§ **Work instructions**:
Word for word, set down every line of the entries below from the line with "[write_sbatch_file]) and the" to the line with "Open Scope Z_scope.", including both, and no other line.

##########

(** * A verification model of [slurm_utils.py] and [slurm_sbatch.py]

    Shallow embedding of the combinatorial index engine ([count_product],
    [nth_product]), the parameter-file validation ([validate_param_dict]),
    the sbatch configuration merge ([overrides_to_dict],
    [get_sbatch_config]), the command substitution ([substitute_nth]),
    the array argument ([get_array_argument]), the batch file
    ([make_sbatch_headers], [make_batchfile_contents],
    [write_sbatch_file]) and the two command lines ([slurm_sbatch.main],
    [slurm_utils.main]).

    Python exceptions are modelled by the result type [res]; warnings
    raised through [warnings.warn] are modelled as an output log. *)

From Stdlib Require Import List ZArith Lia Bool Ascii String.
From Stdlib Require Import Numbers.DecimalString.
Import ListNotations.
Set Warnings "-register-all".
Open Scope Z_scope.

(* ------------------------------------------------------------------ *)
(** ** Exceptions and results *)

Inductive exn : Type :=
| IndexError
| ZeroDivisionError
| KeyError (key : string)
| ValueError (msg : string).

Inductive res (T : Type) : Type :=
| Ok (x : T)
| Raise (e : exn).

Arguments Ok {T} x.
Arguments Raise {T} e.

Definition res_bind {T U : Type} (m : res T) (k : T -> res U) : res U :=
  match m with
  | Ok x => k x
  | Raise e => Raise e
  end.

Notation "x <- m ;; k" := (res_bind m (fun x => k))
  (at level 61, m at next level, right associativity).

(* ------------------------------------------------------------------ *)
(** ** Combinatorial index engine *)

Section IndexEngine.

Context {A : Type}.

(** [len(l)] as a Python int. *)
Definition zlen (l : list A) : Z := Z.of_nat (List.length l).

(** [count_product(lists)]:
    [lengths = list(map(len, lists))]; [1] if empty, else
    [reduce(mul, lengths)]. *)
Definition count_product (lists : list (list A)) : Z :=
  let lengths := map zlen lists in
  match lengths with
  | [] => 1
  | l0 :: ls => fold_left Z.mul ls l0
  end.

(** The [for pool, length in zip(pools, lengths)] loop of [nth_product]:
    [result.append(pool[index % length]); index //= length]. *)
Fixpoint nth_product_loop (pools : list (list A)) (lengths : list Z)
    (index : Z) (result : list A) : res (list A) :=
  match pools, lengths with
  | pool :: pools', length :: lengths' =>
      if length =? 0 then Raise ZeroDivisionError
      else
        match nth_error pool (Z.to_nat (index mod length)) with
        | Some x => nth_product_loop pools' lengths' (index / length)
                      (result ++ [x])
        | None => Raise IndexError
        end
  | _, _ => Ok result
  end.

##########

§ **Response area**:
    [write_sbatch_file]) and the two command lines ([slurm_sbatch.main],
    [slurm_utils.main]).

    Python exceptions are modelled by the result type [res]; warnings
    raised through [warnings.warn] are modelled as an output log. *)

From Stdlib Require Import List ZArith Lia Bool Ascii String.
From Stdlib Require Import Numbers.DecimalString.
Import ListNotations.
Set Warnings "-register-all".
Open Scope Z_scope.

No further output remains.